American Moment
- Formation: February 4, 2021; 5 years ago
- Founder: Saurabh Sharma, Nick Solheim, and Jake Mercier
- Type: 501(c)(3) public charity
- Tax ID no.: 85-1875789
- Headquarters: Washington, D.C.
- CEO: Nick Solheim
- Chief Strategy Officer: Jake Mercier
- Director of Operations: Haviva Rubenfeld
- Board of directors: J.D. Vance, Terry Schilling, Josh Hammer, Ryan Girdusky, Saagar Enjeti, and Rachel Bovard
- Website: https://americanmoment.org/

= American Moment =

Nonprofit organization founded in Washington, D.C., in 2021

American Moment is a nonprofit organization founded in Washington, D.C., in 2021. The organization focuses on recruiting and training junior-level political staff. Its programs include a variety of educational and candidate vetting resources.

The organization describes its ideological orientation as aligned with economic nationalism, restrictions on immigration, skepticism toward neoconservative foreign policy, and cultural conservatism, positions that its founders have distinguished from those of older center-right institutions such as the American Enterprise Institute and the Cato Institute. Vice President J.D. Vance was among its early backers.

== History ==
American Moment was founded on February 24, 2021, with a launch event held at the Conservative Partnership Institute's (CPI) headquarters in Washington, D.C. The organization grew out of a November 2020 essay titled "We Will Not Go Back," which served as its founding manifesto. American Moment was co-founded by Saurabh Sharma, Nick Solheim, and Jake Mercier. They shared the view that the conservative movement lacked an organization focused on building a junior-level staffing pipeline aligned with the political priorities of the Trump administration.

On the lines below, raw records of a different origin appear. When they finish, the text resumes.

Lemma falling_nat_N m k : N.of_nat (falling_nat m k) = falling (N.of_nat m) k.
Proof.
  revert m. induction k as [|k IH]; intros m; [done|].
  cbn [falling_nat falling].
  rewrite Nat2N.inj_mul, IH, Nat2N.inj_sub. done.
Qed.
End sample_facts.

Lemma chars_char_set_length : length (chars char_set) = 36.
Proof. reflexivity. Qed.

Lemma chars_char_set_NoDup : NoDup (chars char_set).
Proof. apply (bool_decide_unpack _). vm_compute. exact I. Qed.

Lemma chars_char_set_alphabet : Forall (λ c, is_upper_or_digit c = true) (chars char_set).
Proof. apply (bool_decide_unpack _). vm_compute. exact I. Qed.

Lemma generate_database_name_spec draws :
  ∃ cs, generate_database_name draws = Ok (String.string_of_list_ascii cs)
        ∧ sample draws (chars char_set) 10 = Some cs
        ∧ length cs = 10 ∧ cs ⊆+ chars char_set.
Proof.
  destruct (sample_spec draws (chars char_set) 10) as (cs & Hs & Hlen & Hsub).
  { rewrite chars_char_set_length. lia. }
  exists cs. unfold generate_database_name. fold (chars char_set).
  rewrite Hs. auto.
Qed.

Lemma producible_all_names name : name ∈ all_names ↔ producible name.
Proof.
  unfold all_names, producible. rewrite list_elem_of_fmap. split.
  - intros (cs & -> & Hcs). apply all_samples_reachable in Hcs as [draws Hd].
    exists draws. unfold generate_database_name, sample. fold (chars char_set).
    rewrite chars_char_set_length, decide_True by lia. by rewrite Hd.
  - intros [draws Hd].
    destruct (generate_database_name_spec draws) as (cs & Hg & Hs & _).
    rewrite Hg in Hd. injection Hd as <-. exists cs. split; [reflexivity|].
    unfold sample in Hs. rewrite chars_char_set_length in Hs.
    rewrite decide_True in Hs by lia.
    eapply sample_loop_enumerated; [|exact Hs]. lia.
Qed.

Lemma all_names_NoDup : NoDup all_names.
Proof.
  unfold all_names. apply NoDup_fmap_2.
  - intros l1 l2 Heq.
    rewrite <- (String.list_ascii_of_string_of_list_ascii l1),
            <- (String.list_ascii_of_string_of_list_ascii l2).
    by f_equal.
  - apply all_samples_NoDup.
    + lia.
    + rewrite chars_char_set_length. lia.
    + rewrite <- chars_char_set_length, firstn_all. apply chars_char_set_NoDup.
Qed.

At the time of American Moment was founded, Sharma was the former Chairman of Young Conservatives of Texas. Solheim was the founder of The Wallace Institute for Arctic Security. Mercier was an independent writer and editor.

At the launch event, attendees included Representatives Jim Banks, Ken Buck, and Marjorie Taylor Greene, as well as former White House Chief of Staff Mark Meadows, who served as a senior partner at CPI. Founding advisory board members Ryan Girdusky, Rachel Bovard, and Saagar Enjeti also attended. Former U.S. Senator and Attorney General Jeff Sessions recorded a video message for the event in which he described an "America First movement that Donald Trump led."

American Moment formally incorporated in 2020; its fiscal year ending December 2020 recorded $179,005 in total revenue.

JD Vance, at the time a venture capitalist based in Ohio, joined the organization's board of advisors as a founding member in May 2020.

== Mission ==
American Moment describes its mission as working "to identify, educate, and credential young Americans who will implement public policy that supports strong families, a sovereign nation, and prosperity for all."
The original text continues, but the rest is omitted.